Speciesism is a coinage so clueless about how Latin works, it could only have been coined in English, and in English after people stopped learning classical languages, at that. (It dates from 1970.) The -es in Latin is an inflection. You never ever put derivational suffixes like -ism after inflections. Except if you have no idea about the language you’re putting the suffixes onto, to begin with. The Latinically correct way of coining the word would have been specism, and you do indeed see that as a less frequent alternative to speciesism.

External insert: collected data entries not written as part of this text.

(** What a merge keeps: the key of the stored row, and the flag of the new
    one. *)
Definition merge_keeps (o : bulk_options) : Prop :=
  forall old new,
    row_key (unique_fields o) old = row_key (unique_fields o) new ->
    row_key (unique_fields o) (merge_row (update_fields o) old new)
    = row_key (unique_fields o) old
    /\ in_latest_update (merge_row (update_fields o) old new) = in_latest_update new.

(** A sequence of calls of [add_record]. *)
Definition add_records (calls : list (model * instance)) (st : state) : state :=
  fold_left (fun st c => add_record (fst c) (snd c) st) calls st.

(** A batch as [add_record] keeps it: every record under its own key, no
    key twice. *)
Definition batch_wf (key : instance -> list value) (b : dict (list value) instance) : Prop :=
  NoDup (dict_keys b) /\ forall k r, In (k, r) b -> k = key r.

(** What holds of the batches and of the calls of [bulk_create] all along:
    every batch is well formed, and no call of [bulk_create] was given two
    records with the same unique key. *)
Definition batches_wf (st : state) : Prop :=
  (forall m, batch_wf (unique_key m) (batch m st))
  /\ (forall m rs, In (m, rs) (written st) -> NoDup (map (unique_key m) rs)).

(** The batch of [m] after the insertions of [calls] and nothing else. *)
Definition inserted (m : model) (calls : list (model * instance))
  (b : dict (list value) instance) : dict (list value) instance :=
  fold_left
    (fun b c => if decide (fst c = m) then dict_set (unique_key m (snd c)) (snd c) b else b)
    calls b.

(** The calls of [calls] that add a record of [m]. *)
Definition calls_of (m : model) (calls : list (model * instance)) : list (model * instance) :=
  List.filter (fun c => bool_decide (fst c = m)) calls.
(** X7: the outputs agree with the annotations: [core.error] is called once
    per critical issue and [core.warning] once per other issue, each with
    the record of that issue; "critical-issues" is the number of
    [core.error] calls and "issues-found" the number of both. *)
Theorem outputs_count_annotations (inputs : Inputs) (context : Context)
    (ext : External) (text : string) (found : list Issue) :
  let done := report inputs context ext text found in
  errorsOf done = Spec.annotation <$> filter (hasSeverity "critical") found
  ∧ warningsOf done
    = Spec.annotation <$> filter (λ i, ¬ hasSeverity "critical" i) found
  ∧ outputsOf "critical-issues" done
    = [ Js.string_of_nat (length (errorsOf done)) ]
  ∧ outputsOf "issues-found" done
    = [ Js.string_of_nat (length (errorsOf done) + length (warningsOf done)) ].
Proof.
  intros done.
  destruct (steps_leave_counts inputs context ext text found)
    as (Hte & Htw & Htc & Htf).
  assert (He : errorsOf done
               = Spec.annotation <$> filter (hasSeverity "critical") found).
  { subst done. rewrite report_unfold. unfold errorsOf.
    rewrite !omap_app. fold (errorsOf (annotate <$> found)).
    fold (errorsOf (commentStep inputs context ext text found [])).
    rewrite errorsOf_annotations, Hte. simpl. by rewrite app_nil_r. }
  assert (Hw : warningsOf done
               = Spec.annotation
                   <$> filter (λ i, ¬ hasSeverity "critical" i) found).
  { subst done. rewrite report_unfold. unfold warningsOf.
    rewrite !omap_app. fold (warningsOf (annotate <$> found)).
    fold (warningsOf (commentStep inputs context ext text found [])).
    rewrite warningsOf_annotations, Htw. simpl. by rewrite app_nil_r. }
  split; [exact He|]. split; [exact Hw|].
  rewrite He, Hw, !length_fmap.
  assert (Hsum : length (filter (hasSeverity "critical") found)
                 + length (filter (λ i, ¬ hasSeverity "critical" i) found)
                 = length found).
  { clear. induction found as [|i found IH]; [done|].
    rewrite !filter_cons.
    destruct (decide (hasSeverity "critical" i)) as [Hc|Hc].
    - rewrite decide_False by (intros Hn; by apply Hn). simpl. lia.
    - rewrite decide_True by done. simpl. lia. }
  rewrite Hsum. subst done. rewrite report_unfold. unfold outputsOf.
  rewrite !omap_app.
  fold (outputsOf "critical-issues" (annotate <$> found)).
  fold (outputsOf "issues-found" (annotate <$> found)).
  fold (outputsOf "critical-issues"
          (commentStep inputs context ext text found [])).
  fold (outputsOf "issues-found"
          (commentStep inputs context ext text found [])).
  rewrite Htc, Htf.
  unfold outputsOf at 1 2. rewrite !omap_annotations by done.
  split; reflexivity.
Qed.
(** X9: [submit_form] reports success exactly when the form is loaded, one
    of the submit selectors finds a button, and neither the click nor the
    one-second wait raises; whether a success indicator is found only
    changes the message. *)
Theorem submit_form_valid_iff (is_form_loaded : bool) (pg : Page) :
  is_valid (fst (LatamFormOps.submit_form Page wait_for_timeout Elt query_selector click_elt
                   is_form_loaded pg)) = true
  <-> is_form_loaded = true
      /\ exists b, LatamFormOps.find_button Page Elt query_selector pg
                     LatamFormOps.submit_selectors = Some b
                   /\ snd (click_elt pg b) = None
                   /\ snd (wait_for_timeout (fst (click_elt pg b)) 1000) = None.
Proof.
  unfold LatamFormOps.submit_form.
  destruct is_form_loaded; simpl negb; cbv iota.
  2:{ split; [discriminate | intros [H _]; discriminate]. }
  destruct (LatamFormOps.find_button Page Elt query_selector pg LatamFormOps.submit_selectors)
    as [b|] eqn:Eb.
  - destruct (click_elt pg b) as [p1 [e1|]] eqn:Ec.
    + simpl. split; [discriminate|].
      intros [_ [b' [Hb [Hc _]]]]. injection Hb as <-. rewrite Ec in Hc. discriminate.
    + destruct (wait_for_timeout p1 1000) as [p2 [e2|]] eqn:Ew.
      * simpl. split; [discriminate|].
        intros [_ [b' [Hb [_ Hw]]]]. injection Hb as <-. rewrite Ec in Hw. simpl in Hw.
        rewrite Ew in Hw. discriminate.
      * split; [intros _ | intros _; destruct (LatamFormOps.any_indicator _ _ _ _ _); reflexivity].
        split; [reflexivity|]. exists b. rewrite Ec. simpl. rewrite Ew. auto.
  - simpl. split; [discriminate|]. intros [_ [b [Hb _]]]. discriminate.
Qed.
(** ** Detection flags *)

(** X18: after a successful call the face and pose flags follow their
    counts, and a positive hand count sets the hands flag; the hands flag
    itself follows the presence of a hand packet. *)
Lemma MP_Process_flags t g handle pixels width height results w :
  call_ok (MP_Process t g handle pixels width height results w) = true →
  ∃ r, call_results (MP_Process t g handle pixels width height results w) = Some r ∧
       (face_detected r = true ↔ 1 ≤ face_count r) ∧
       (pose_detected r = true ↔ 1 ≤ pose_count r) ∧
       (1 ≤ left_hand_count r ∨ 1 ≤ right_hand_count r → hands_detected r = true) ∧
       (hands_detected r = true ↔
        is_Some (GetPacket_left_hand_landmarks g) ∨
        is_Some (GetPacket_right_hand_landmarks g)).
Proof.
  intros (p & -> & Hok & -> & _)%MP_Process_success.
  apply Process_success in Hok as (_ & _ & _ & _ & ->).
  unfold call_results. cbn [fst snd].
  eexists. split; [reflexivity |].
  apply (FetchResults_flags g (blocks w)).
Qed.

(** C1 (the hands flag): on a fresh processor, a frame whose only pending
    packet is an empty left-hand landmark list is processed successfully
    with [hands_detected] true although both hand counts are 0 and both
    hand arrays null, so the flag is not equivalent to a positive hand
    count. *)
Theorem hands_detected_on_empty_hand_packet :
  let out := MP_Process 0%nat frame_empty_left_hand (Some processor_fresh)
               (Some []) 640 480 (Some MPResults_zero) World_init in
  call_ok out = true ∧
  ∃ r, call_results out = Some r ∧
       hands_detected r = true ∧
       left_hand_count r = 0 ∧ right_hand_count r = 0 ∧
       left_hand_landmarks r = nullptr ∧ right_hand_landmarks r = nullptr ∧
       ¬ (hands_detected r = true ↔ 1 ≤ left_hand_count r ∨ 1 ≤ right_hand_count r).
Proof.
  cbn zeta. split; [reflexivity |].
  eexists. split; [vm_compute; reflexivity |].
  cbn. split_and!; try reflexivity.
  intros [Hflag _]. destruct (Hflag eq_refl); lia.
Qed.

(** ** The frame counter *)

(** A call with non-null handle, pixels and record always hands back the
    handle and the record; when it succeeds, the record carries the
    counter value it started from, divided by 1000. *)
Lemma MP_Process_call t g p px width height r w :
  ∃ ok p' r' w',
    MP_Process t g (Some p) (Some px) width height (Some r) w
    = (ok, Some p', Some r', w') ∧
    (ok = true →
     timestamp_ms r' = frame_count_ p `quot` 1000 ∧
     frame_count_ p' = int64_wrap (frame_count_ p + 1) ∧
     input_video (graph_ p') = input_video (graph_ p) ++ [frame_count_ p]).
Proof.
  unfold MP_Process, Process.
  destruct (image_frame g) as [[] | what];
    [destruct (AddPacketToInputStream g) as [[| msg] | what] |];
    try (eexists _, _, _, _; split; [reflexivity | discriminate]).
  destruct (FetchResults g MPResults_zero (blocks w)) as [r' h'].
  eexists _, _, _, _. split; [reflexivity |]. intros _. by split_and!.
Qed.

(** A call that stops before the timestamp is taken leaves the counter and
    the graph alone. *)
Lemma Process_counter_untouched t g p pixels width height results w :
  pixels = None ∨ results = None ∨ (∃ what, image_frame g = Throws what) →
  call_ok (Process t g p pixels width height results w) = false ∧
  call_handle (Process t g p pixels width height results w) = p.
Proof.
  unfold Process, call_ok, call_handle.
  intros [-> | [-> | [what ->]]]; [done | by destruct pixels |].
  by destruct pixels, results.
Qed.

(** C4: a call that reaches the timestamp assignment (handle, pixels and
    record non-null, the frame wrapped without exception) takes the counter
    value as timestamp, a value never offered to the graph before, and
    leaves the counter exactly one higher; when the input stream then
    rejects the packet the call fails with code 2, and the counter stays
    advanced. *)
Theorem frame_counter_advances_by_one
    (t : thread) (g : GraphFrame) (p : MediaPipeProcessor) (px : list Byte.byte)
    (width height : Z) (r : MPResults) (w : World) :
  image_frame g = Returns () →
  INT64_MIN ≤ frame_count_ p < INT64_MAX →
  counter_fresh p →
  let out := MP_Process t g (Some p) (Some px) width height (Some r) w in
  ∃ p', call_handle out = Some p' ∧
        frame_count_ p' = frame_count_ p + 1 ∧
        (frame_count_ p ∉ input_video (graph_ p)) ∧
        counter_fresh p' ∧
        ∀ msg, AddPacketToInputStream g = Returns (StatusError msg) →
          call_ok out = false ∧
          code (MP_GetLastError t (Some p') (call_world out)) = 2 ∧
          call_results out = Some MPResults_zero ∧
          input_video (graph_ p') = input_video (graph_ p) ++ [frame_count_ p].
Proof.
  intros Himg Hrange Hfresh out. subst out.
  assert (int64_wrap (frame_count_ p + 1) = frame_count_ p + 1) as Hwrap.
  { apply int64_wrap_id. unfold INT64_MIN, INT64_MAX in *. lia. }
  assert (frame_count_ p ∉ input_video (graph_ p)) as Hnew.
  { intros Hin. unfold counter_fresh in Hfresh. rewrite Forall_forall in Hfresh.
    specialize (Hfresh _ Hin). lia. }
  assert (Forall (λ ts, ts < frame_count_ p + 1) (input_video (graph_ p))) as Hold.
  { eapply Forall_impl; [exact Hfresh |]. cbn. lia. }
  unfold MP_Process, Process, call_handle, call_ok, call_results, call_world,
    counter_fresh.
  rewrite Himg.
  destruct (AddPacketToInputStream g) as [[| msg] | what].
  - destruct (FetchResults g MPResults_zero (blocks w)) as [r' h'].
    eexists. split; [reflexivity |]. cbn. rewrite Hwrap.
    split_and!; try done.
    apply Forall_app; split; [done | constructor; [lia | constructor]].
  - eexists. split; [reflexivity |]. cbn. rewrite Hwrap.
    split_and!; try done.
    + apply Forall_app; split; [done | constructor; [lia | constructor]].
    + intros msg' _. split_and!; try done.
      unfold MP_GetLastError, SetError. cbn.
      by rewrite g_last_error_insert, decide_True.
  - eexists. split; [reflexivity |]. cbn. rewrite Hwrap.
    by split_and!.
Qed.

You also see forms more like specism in Romance languages, either because they know more about Latin, or more to the point, because species in those languages has dropped its -es inflection anyway. Wiktionary enumerates the following renderings:

Asturian: especismu m
Catalan: especisme m
Esperanto: speciismo
Finnish: spesismi (fi)
French: spécisme (fr) m, espécisme (fr) m
Greek: σπισισμός (el) m (spisismós)
Italian: specismo (it) m
Norwegian Bokmål: artssjåvinisme m, spesiesisme m, artsisme m
Polish: szowinizm gatunkowy (pl) m, dyskryminacja gatunkowa f, gatunkizm m, gatunkowizm (pl) m, especismo (pl) m
Spanish: especismo (es) m

Note that Norwegian and Polish have native formations, based on their indigenous equivalents of species. In languages more removed from Latin, well, they do what English did, whether because that’s what English did, or because they too treat Latin as opaque:

Danish: speciesisme c, artschauvinisme c
Dutch: speciesisme m
Estonian: spetsiesism
German: Speziesismus (de) m
Slovene: specizem m, speciesizem m

Now, Greek avoided spisisismos, and rendered the term as spisismos as the main rendering of speciesism (although Wikipedia does also list σπισισισμός.) I’d like to think that Greeks recognised the inflection in speci-es-ism, and had their linguistic sensibilities offended, as fellow speakers of a highly inflected language. It’s far likelier that they simply threw a haplology at the problem: /sp-is-is-mos/ already sounds ludicrous enough, /sp-is-is-is-mos/ could not be taken seriously by anyone.

It’s a repetition that the other languages don’t have. Reducing Latin -iēs so that it sounds identical to -ēs is a peculiarity of Anglo-Latin: the repetition of the vowel in /spiː-siːz/ doesn’t happen in Danish, Dutch, Estonian, German, or Slovene. And even if it had, it takes a language with no vowel length contrast to reduce /spiːsiːzizm̩/ to /spisizizm/—and then to suddenly realise that it’s Greek and not English after all, hastily convert /-izm̩/ back to /ismos/, get rid of the other <z> as a spelling pronunciation, and end up with the unspeakable /spisisismos/. No wonder they chopped off that syllable.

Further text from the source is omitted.